Aaron Baughman is a computer scientist in IBM’s Public Sector Application
Innovation Services practice area. He has worked as a biometric developer and
software engineer for almost 5 years supporting national security and justice
clients. He initiated and co-chaired the first IBM Academy of Technology
conference on biometric analytics at IBM Research. Aaron founded IBM’s virtual
biometric community in an effort to expand interest in biometrics and
intelligent computing at IBM. He spoke on identity management at the 2007 IBM
Technical Leadership Exchange and participated in the 2006 Biometric Symposium
poster session. Recently, he had a late breaking paper accepted at ACM GECCO
2008. Aaron has submitted several patent disclosures in the field of computer
science and will have 7 utility patents filed with IBM at the end of 2008. Aaron
holds a M.S. in Computer Science from Johns Hopkins University and a B.S. in
Computer Science from Georgia Institute of Technology.

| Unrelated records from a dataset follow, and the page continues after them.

(* ===== verification/Composition.v ===== *)
(** The guest's process runtime and the host's checker together: the events a
    runtime reports, framed with increasing identifiers, never raise a
    structural violation in the checker, and the exit totals and digests the
    runtime reports are those of the streams the checker rebuilds.  What remains
    for the checker to judge is the workload's own behaviour. *)

From stdpp Require Import ssreflect.
From Stdlib Require Import Strings.Byte.
From S2P Require Import Prelude Types Std Protocol Tree Spec Effects Os Runtime Launch RuntimeApi Lifecycle Checker.

(** A violation that names the workload's line length, not the stream's
    structure. *)
Definition line_violation (v : string) : Prop :=
  exists inv stream,
    v = "invocation " +:+ fmt_dec inv +:+ " " +:+ OutputStream_name stream
        +:+ " line exceeds the response bound" \/
    v = "invocation " +:+ fmt_dec inv
        +:+ " stdout line exceeds the response bound before its newline".

(** The checker's streams of a live invocation. *)
Record matches (l : Live) (s : InvocationStreams) : Prop := {
  m_out : s.(stdout).(stream_bytes) = l.(l_out);
  m_err : s.(stderr).(stream_bytes) = l.(l_err);
  m_out_offset : s.(stdout).(stream_offset) = zlen l.(l_out);
  m_err_offset : s.(stderr).(stream_offset) = zlen l.(l_err);
  m_sequence : s.(s_sequence) = l.(l_frames);
  m_frames : s.(s_frames) = l.(l_frames);
  m_input : s.(input_offset) = l.(l_input);
  m_eof : s.(input_eof) = l.(l_eof);
  m_lines : Forall line_violation s.(s_violations);
}.

(** Counters of a live invocation are far below their width. *)
Definition small (lim : RuntimeLimits) (l : Live) : Prop :=
  0 <= l.(l_frames) <= zlen l.(l_out) + zlen l.(l_err) /\
  zlen l.(l_out) <= lim.(output_bytes) /\ zlen l.(l_err) <= lim.(output_bytes) /\
  0 <= l.(l_input) <= lim.(input_bytes).

Lemma matches_fresh id : matches (fresh id) InvocationStreams_default.
Proof. by constructor. Qed.

Lemma split_lines_lines fuel inv id stream s :
  Forall line_violation s.(sp_violations) ->
  Forall line_violation (split_lines fuel inv id stream s).(sp_violations).
Proof.
  revert s. induction fuel as [|fuel IH]; intros s Hs; cbn [split_lines]; [done|].
  destruct (position _ _) as [index|]; [|done]. apply IH. cbn [split_line sp_violations].
  destruct (_ <? _); [|done]. apply list.Forall_app. split; [done|]. constructor; [|done].
  exists inv, stream. by left.
Qed.

Section one_stream.
Context (lim : RuntimeLimits) (Hlim : limits_ok lim).

Lemma streams_push_matches l s id inv stream data :
  matches l s -> small lim l -> 0 < zlen data <= lim.(output_frame_bytes) ->
  zlen (l_stream l stream) + zlen data <= lim.(output_bytes) ->
  matches (with_output l stream data)
    (streams_push s id inv stream (zlen (l_stream l stream)) (l.(l_frames) + 1) data) /\
  small lim (with_output l stream data).
Proof using Hlim.
  intros [] (Hf&Ho&He&Hi) Hd Hsum. destruct Hlim. unfold MAX_OUTPUT_FRAME_BYTES in *.
  pose proof (zlen_nonneg (l_out l)). pose proof (zlen_nonneg (l_err l)).
  assert (Hoff : stream_offset (select_stream s stream) = zlen (l_stream l stream)) by by destruct stream.
  assert (Hsat : saturating_add64 (zlen (l_stream l stream)) (zlen data)
    = zlen (l_stream l stream) + zlen data).
  { unfold saturating_add64, U64_MAX. destruct stream; cbn [l_stream] in *; lia. }
  assert (Hseq : checked_add64 (s_sequence s) 1 = Some (l_frames l + 1)).
  { rewrite m_sequence0. apply checked_add64_Some; unfold U64_MAX; lia. }
  unfold streams_push. cbv zeta. rewrite Hseq bool_decide_true // Hoff Z.eqb_refl Hsat.
  set (sp := split_lines _ _ _ _ _).
  assert (Hsp : Forall line_violation (sp_violations sp)) by by apply split_lines_lines.
  clearbody sp. set (unterminated := _ && (_ <? _)). clearbody unterminated.
  assert (Hadd : add64 (s_frames s) 1 = l_frames l + 1).
  { rewrite m_frames0. apply add64_small; unfold U64_MAX; lia. }
  split.
  - constructor; cbn [Checker.stdout Checker.stderr s_sequence s_frames input_offset input_eof
      s_violations with_output l_out l_err l_frames l_input l_eof]; try done.
    + destruct stream; cbn [stream_bytes select_stream]; [by rewrite m_out0|done].
    + destruct stream; cbn [stream_bytes select_stream]; [done|by rewrite m_err0].
    + destruct stream; cbn [stream_offset l_stream]; [by rewrite zlen_app|done].
    + destruct stream; cbn [stream_offset l_stream]; [done|by rewrite zlen_app].
    + destruct unterminated; [|done]. apply list.Forall_app. split; [done|]. constructor; [|done].
      exists inv, Stdout. by right.
  - unfold small. destruct stream; cbn [with_output l_out l_err l_frames l_input l_stream] in *;
      rewrite ?zlen_app; split_and!; lia.
Qed.
Lemma serial_roundtrip_witness : exists s',
  write_commands [] [eof_frame; shutdown_frame] = (Ok tt, chunked_data) /\
  read_frames 4 3 SerialBuffer_default (MkAg (Agent_new (R := unit) true None) [] chunked_os)
  = Some (Ok ([eof_frame; shutdown_frame], SerialBuffer_default), s').
Proof.
  eexists. split; [vm_compute; reflexivity|].
  refine (serial_roundtrip 3 4 chunked_os [eof_frame; shutdown_frame] chunked_data _
    (Agent_new true None) [] _ _ chunked_arrives); [|vm_compute; reflexivity].
  intros c [= E].
Defined.
(** ** The invariant *)

#[local] Set Default Proof Using "All".
Section invariant.
Context {R Out W : Type} `{WriteLog Out} `{Os W} `{Network W}.
Context `{Sha256} (lim : RuntimeLimits) `{!RuntimeOps R W} `{!RuntimeLaws R W lim}.
Context `{Serde CommandFrame} `{Serde EventFrame} (lf : bool) (start : bytes).
Notation A := (AgState R Out W).

(** What holds of the wire even after a failure: whole frames and perhaps part
    of one more. *)
Definition sound (fs : list EventFrame) : Prop :=
  numbered fs /\ reports fs /\ (exists net, net_of fs = Some net) /\
  exists m, lsteps lim (None, Idle) (process fs) m.
Definition failed (s : A) : Prop := exists fs b p,
  wire s.(out) = b ++ p /\ wire_of lf start fs b /\ sound fs.

Definition rt_ok (m : Machine) (r : option R) : Prop :=
  match r with Some r => rt_at (R := R) (W := W) m r | None => m.2 = Idle end.

(** The agent's record describes the frames written so far. *)
Record tracks (fs : list EventFrame) (a : Agent R) : Prop := {
  tr_framing : a.(line_framing) = lf;
  tr_next : a.(next_event_id) = nth_id (length fs);
  tr_history : a.(a_events) = List.filter (fun f => is_assertion_event f.(event)) fs;
}.

(** The frames [fs] are on the wire and [e] may follow them; the process events
    [pending] will follow as well. *)
Record ready_for (fs : list EventFrame) (e : Event) (pending : list Event) (s : A) : Prop := {
  rf_wire : wire_of lf start fs (wire s.(out));
  rf_tracks : tracks fs s.(ag);
  rf_sound : sound fs;
  rf_report : forall r, e = AssertionsEvaluated r -> exists ob lb, r = evaluate fs ob lb;
  rf_net : net_step (net_of fs) e = Some (s.(ag).(network_configured), s.(ag).(outage_active));
  rf_exit : s.(ag).(a_exit_code) = worst_step (worst fs) e;
  rf_machine : exists m, lsteps lim (None, Idle)
    (process fs ++ (if is_process_event e then [e] else []) ++ pending) m /\
    rt_ok m s.(ag).(a_runtime);
}.

Record agrees (fs : list EventFrame) (pending : list Event) (s : A) : Prop := {
  ag_wire : wire_of lf start fs (wire s.(out));
  ag_tracks : tracks fs s.(ag);
  ag_numbered : numbered fs;
  ag_reports : reports fs;
  ag_net : net_of fs = Some (s.(ag).(network_configured), s.(ag).(outage_active));
  ag_exit : s.(ag).(a_exit_code) = worst fs;
  ag_machine : exists m, lsteps lim (None, Idle) (process fs ++ pending) m /\
    rt_ok m s.(ag).(a_runtime);
}.

Lemma agrees_sound fs pending s : agrees fs pending s -> sound fs.
Proof.
  intros []. split_and!; [done|done|by eexists|].
  destruct ag_machine0 as (m&Hm&_). apply lsteps_split in Hm as (m1&Hm&_). by exists m1.
Qed.
Lemma agrees_failed fs pending s : agrees fs pending s -> failed s.
Proof.
  intros Ha. exists fs, (wire s.(out)), []. rewrite app_nil_r.
  split_and!; [done|by destruct Ha|by eapply agrees_sound].
Qed.
Lemma failed_out (s s' : A) : s'.(out) = s.(out) -> failed s -> failed s'.
Proof. unfold failed. by intros ->. Qed.
Lemma ready_failed fs e pending s : ready_for fs e pending s -> failed s.
Proof. intros []. exists fs, (wire s.(out)), []. rewrite app_nil_r. by split_and!. Qed.

(** Emitting the event: the frame is appended to the wire and to the history. *)
Lemma triple_emit fs e pending command_id :
  triple (ready_for fs e pending) (emit command_id e)
    (fun _ s => exists f, f.(event) = e /\ f.(Types.command_id) = command_id /\
       agrees (fs ++ [f]) pending s) (fun _ => failed).
Proof.
  intros [a o w] Hr. destruct (Hr) as [Hw [Hlf Hnext Hhist] (Hn&Hre&_) Hrep Hnet Hexit Hm].
  cbn [ag out agos] in *. unfold emit. cbv [gets mbind M_bind set_agent modify on_out].
  cbn [ag out agos]. rewrite Hlf. set (f := event_frame a command_id e).
  destruct (if lf then write_line_frame o f else write_frame o f) as [r o'] eqn:Ew.
  destruct (write_framed lf f o o' r Ew) as (p&Hp&Hok).
  destruct r as [[]|err]; cycle 1.
  { exists fs, (wire o), p. by destruct Hr. }
  specialize (Hok eq_refl).
  assert (Hag : forall h, h = List.filter (fun f => is_assertion_event f.(event)) (fs ++ [f]) ->
    agrees (fs ++ [f]) pending
      (MkAg (MkAgent h (add64 a.(next_event_id) 1) a.(a_exit_code) a.(line_framing)
         a.(network_configured) a.(outage_active) a.(a_runtime) a.(last_command_id)) o' w)).
  { intros h ->. constructor; cbn.
    - rewrite Hp. by constructor.
    - constructor; cbn; [done| |done]. by rewrite Hnext nth_id_S length_app Nat.add_1_r.
    - by apply numbered_frame_snoc.
    - by apply reports_snoc.
    - by rewrite net_of_snoc.
    - by rewrite worst_snoc.
    - by rewrite process_snoc -app_assoc. }
  rewrite List.filter_app in Hag. cbn [List.filter] in Hag. cbn [event f event_frame] in Hag.
  destruct (is_assertion_event e) eqn:Ea; cbv [mret M_ret]; exists f; (split; [done|split; [done|]]);
    apply Hag; cbn [bump_next a_events push_history]; by rewrite Hhist ?app_nil_r.
Qed.

(** ** Emitting what the runtime returned *)

Lemma agrees_ready fs e pending s :
  is_process_event e = true -> agrees fs (e :: pending) s -> ready_for fs e pending s.
Proof.
  intros He Ha. pose proof (agrees_sound _ _ _ Ha) as Hs. destruct Ha. constructor; try done.
  - intros r ->. done.
  - by rewrite process_event_net.
  - by rewrite process_event_worst.
  - by rewrite He.
Qed.

Lemma triple_emit_all fs es command_id :
  Forall (fun e => is_process_event e = true) es ->
  triple (agrees fs es) (emit_all command_id es)
    (fun _ s => exists fs', map event fs' = es /\ agrees (fs ++ fs') [] s) (fun _ => failed).
Proof.
  intros Hes. revert fs. induction Hes as [|e es He Hes IH]; intros fs; cbn [emit_all].
  { apply triple_ret. intros s Hs. exists []. by rewrite app_nil_r. }
  eapply triple_bind.
  { eapply triple_consequence; [apply (triple_emit fs e es)| |done|done].
    intros s Hs. by apply agrees_ready. }
  intros [] s (f&Hf&_&Hs). specialize (IH (fs ++ [f]) s Hs).
  destruct (emit_all command_id es s) as [[[[]|err] s']|]; [|done..].
  destruct IH as (fs'&Hfs'&Hs'). exists (f :: fs'). cbn. rewrite Hf Hfs'. split; [done|].
  by rewrite -app_assoc in Hs'.
Qed.

Lemma no_stop_process fs fs' :
  no_stop fs -> Forall (fun e => is_process_event e = true) (map event fs') -> no_stop (fs ++ fs').
Proof.
  intros Hfs Hfs'. apply list.Forall_app. split; [done|]. apply List.Forall_map in Hfs'.
  eapply list.Forall_impl; [exact Hfs'|]. cbn. intros f Hf E. by rewrite E in Hf.
Qed.

(** Between commands: no stop yet, nothing pending. *)
Definition running (s : A) : Prop := exists fs, agrees fs [] s /\ no_stop fs.
(** Between a runtime operation and its emission. *)
Definition returned (es : list Event) (s : A) : Prop :=
  Forall (fun e => is_process_event e = true) es /\ exists fs, agrees fs es s /\ no_stop fs.
(** No invocation is live. *)
Definition at_rest (outage : bool) (es : list Event) (s : A) : Prop :=
  exists fs last, agrees fs es s /\ no_stop fs /\ s.(ag).(outage_active) = outage /\
    lsteps lim (None, Idle) (process fs ++ es) (last, Idle).

Lemma running_failed s : running s -> failed s.
Proof. intros (fs&Hfs&_). by eapply agrees_failed. Qed.

Lemma triple_returned command_id es : triple (returned es) (emit_all command_id es)
  (fun _ => running) (fun _ => failed).
Proof.
  intros s (Hes&fs&Ha&Hns). pose proof (triple_emit_all fs es command_id Hes s Ha) as Ht.
  destruct (emit_all command_id es s) as [[[[]|err] s']|]; [|done..].
  destruct Ht as (fs'&<-&Ha'). exists (fs ++ fs'). split; [done|by apply no_stop_process].
Qed.

Lemma net_of_process fs fs' :
  Forall (fun e => is_process_event e = true) (map event fs') -> net_of (fs ++ fs') = net_of fs.
Proof.
  unfold net_of. rewrite map_app foldl_app. generalize (foldl net_step (Some (false, false)) (map event fs)).
  induction (map event fs') as [|e es IH]; [done|]. intros net [He Hes]%list.Forall_cons.
  cbn. rewrite process_event_net //. by apply IH.
Qed.

Lemma triple_at_rest outage command_id es : triple (at_rest outage es) (emit_all command_id es)
  (fun _ => at_rest outage []) (fun _ => failed).
Proof.
  intros s (fs&last&Ha&Hns&Ho&Hl). pose proof (lsteps_process _ _ _ _ Hl) as Hes.
  apply list.Forall_app in Hes as [_ Hes].
  pose proof (triple_emit_all fs es command_id Hes s Ha) as Ht.
  destruct (emit_all command_id es s) as [[[[]|err] s']|]; [|done..].
  destruct Ht as (fs'&<-&Ha'). exists (fs ++ fs'), last. split; [done|].
  split; [by apply no_stop_process|]. split.
  - destruct Ha as [_ _ _ _ Hnet _ _], Ha' as [_ _ _ _ Hnet' _ _].
    rewrite net_of_process // Hnet in Hnet'. by simplify_eq.
  - by rewrite app_nil_r process_app (process_all fs').
Qed.
(** C31. A replay environment is accepted exactly when its whole identity (emulator,
    kernel, initramfs, machine, firmware, devices and network) equals the
    recording's; otherwise the error names a field at which the two serialized
    identities differ, by field names and list indices only, so that no value of
    an artifact reaches the diagnostic, and the [expect] on the differing field
    never panics. *)
Theorem identity_compatibility_sound expected actual :
  match validate_identity_compatibility expected actual with
  | Some (Ok _) => expected = actual
  | Some (Err e) => expected <> actual /\ exists field, e = identity_differs field /\
      reports_field "vm" (vm_value expected) (vm_value actual) field
  | None => False
  end.
Proof.
  unfold validate_identity_compatibility. case_bool_decide as Heq; [done|].
  pose proof (first_difference_spec (vm_value expected) "vm" (vm_value actual)
    (vm_value_wf _) (vm_value_wf _)) as H.
  destruct (first_identity_difference _ _ _) as [d|]; cbn.
  - split; [done|]. exists d. split; [done|]. by apply differs_reports; [apply vm_value_keys..|].
  - by apply vm_value_inj in H.
Qed.

(** The comparison of whole identities never panics. *)
Lemma identity_compatibility_Some expected actual : exists r,
  validate_identity_compatibility expected actual = Some r /\ (is_ok r = true -> expected = actual).
Proof.
  unfold validate_identity_compatibility. case_bool_decide as Heq; [by exists (Ok tt)|].
  pose proof (first_difference_spec (vm_value expected) "vm" (vm_value actual)
    (vm_value_wf _) (vm_value_wf _)) as H.
  destruct (first_identity_difference _ _ _) as [d|]; [by eexists|]. by apply vm_value_inj in H.
Qed.

(** The network comparison that precedes a replay launch, made before anything
    is prepared on the host, accepts exactly an equal network identity, both
    absent included, and otherwise names a differing field in the same way. *)
Theorem replay_network_identity_sound expected actual :
  match validate_replay_network_identity expected actual with
  | Some (Ok _) => expected.(vm_network) = actual
  | Some (Err e) => expected.(vm_network) <> actual /\ exists field, e = identity_differs field /\
      reports_field "vm.network" (option_value network_value expected.(vm_network))
        (option_value network_value actual) field
  | None => False
  end.
Proof.
  unfold validate_replay_network_identity. case_bool_decide as Heq; [done|].
  pose proof (first_difference_spec _ "vm.network" _
    (option_network_wf expected.(vm_network)) (option_network_wf actual)) as H.
  destruct (first_identity_difference _ _ _) as [d|]; cbn.
  - split; [done|]. exists d. split; [done|]. by apply differs_reports; [apply option_network_keys..|].
  - by apply option_network_inj in H.
Qed.

(** ** The network profile *)

Lemma require_Ok c m u : require c m = Ok u <-> c = true.
Proof. destruct c, u; by cbn. Qed.
Lemma eqs_true a b : eqs a b = true <-> a = b.
Proof. apply bool_decide_eq_true. Qed.

Lemma require_fails c m : fails_with InvalidInput (require c m).
Proof. intros e. destruct c; [done|by intros [= <-]]. Qed.

Lemma validate_fails_with n : fails_with InvalidInput (NetworkIdentity_validate n).
Proof.
  unfold NetworkIdentity_validate.
  repeat (apply fails_with_bind; [|intros ?]; try apply require_fails).
  destruct n.(net_replay_filter); [done|]. by intros e [= <-].
Qed.

Lemma validated_profile n : NetworkIdentity_validate n = Ok tt <->
  exists content tool, valid_sha256 content = true /\ valid_sha256 tool = true /\
    n = (restricted_tftp None content tool).(net_identity).
Proof.
  split.
  - unfold NetworkIdentity_validate. intros H. inv_ok H.
    rewrite ->?require_Ok in *. bool_facts. rewrite ->?eqs_true in *.
    destruct n as [[] [] [[]|] [] [] [] [???? []]]; cbn in *; [|done].
    bool_facts. naive_solver.
  - intros (c&t&Hc&Ht&->). unfold NetworkIdentity_validate. cbn -[valid_sha256]. by rewrite Hc Ht.
Qed.

(** C32. The network gate admits exactly the proven restricted profile: an identity
    passes when and only when it is what the constructor builds from two lowercase
    SHA-256 digests, the fixture's and the fault tool's.  No other network card,
    backend, filter, address, route, transport or fault rule passes, and every
    refusal is an [InvalidInput] error. *)
Theorem network_validate_iff n :
  (NetworkIdentity_validate n = Ok tt <->
   exists content tool, valid_sha256 content = true /\ valid_sha256 tool = true /\
     n = (restricted_tftp None content tool).(net_identity)) /\
  (forall e, NetworkIdentity_validate n = Err e -> e.(error_kind) = InvalidInput).
Proof. split; [apply validated_profile|by apply validate_fails_with]. Qed.

(** ** What a fixture read returns *)

Definition dot_entry (raw : bytes) : bool :=
  bool_decide (raw = as_bytes ".") || bool_decide (raw = as_bytes "..").
Definition fixture_name (raw : bytes) : Prop := raw <> [] /\ Forall (fun b => fixture_name_byte b = true) raw.

Lemma fixture_name_byte_ascii b : fixture_name_byte b = true -> byte_Z b < 128.
Proof. by destruct b. Qed.

Lemma fixture_name_utf8 raw : fixture_name raw -> from_utf8 raw = inl (str_of raw).
Proof.
  intros [_ Hall]. apply from_utf8_ascii. eapply list.Forall_impl; [exact Hall|].
  intros b. apply fixture_name_byte_ascii.
Qed.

He earned a Georgia Tech
President’s Undergraduate Research Award in 2002. In addition, he finished
observations at the National Institutes of Health / National Institute of
Neurological Disorder and Stroke / Human Physiological Section and the
University of Florida’s McKnight Brain Institute, completed two Organizational
Creativity Certificates from the Walt Disney Institute and finished a course in
the fundamentals of biometric identification science. He held two IBM
internships and was the IBM campus ambassador with Georgia Tech. Previous to
IBM, he worked for the United States Government within science and technology.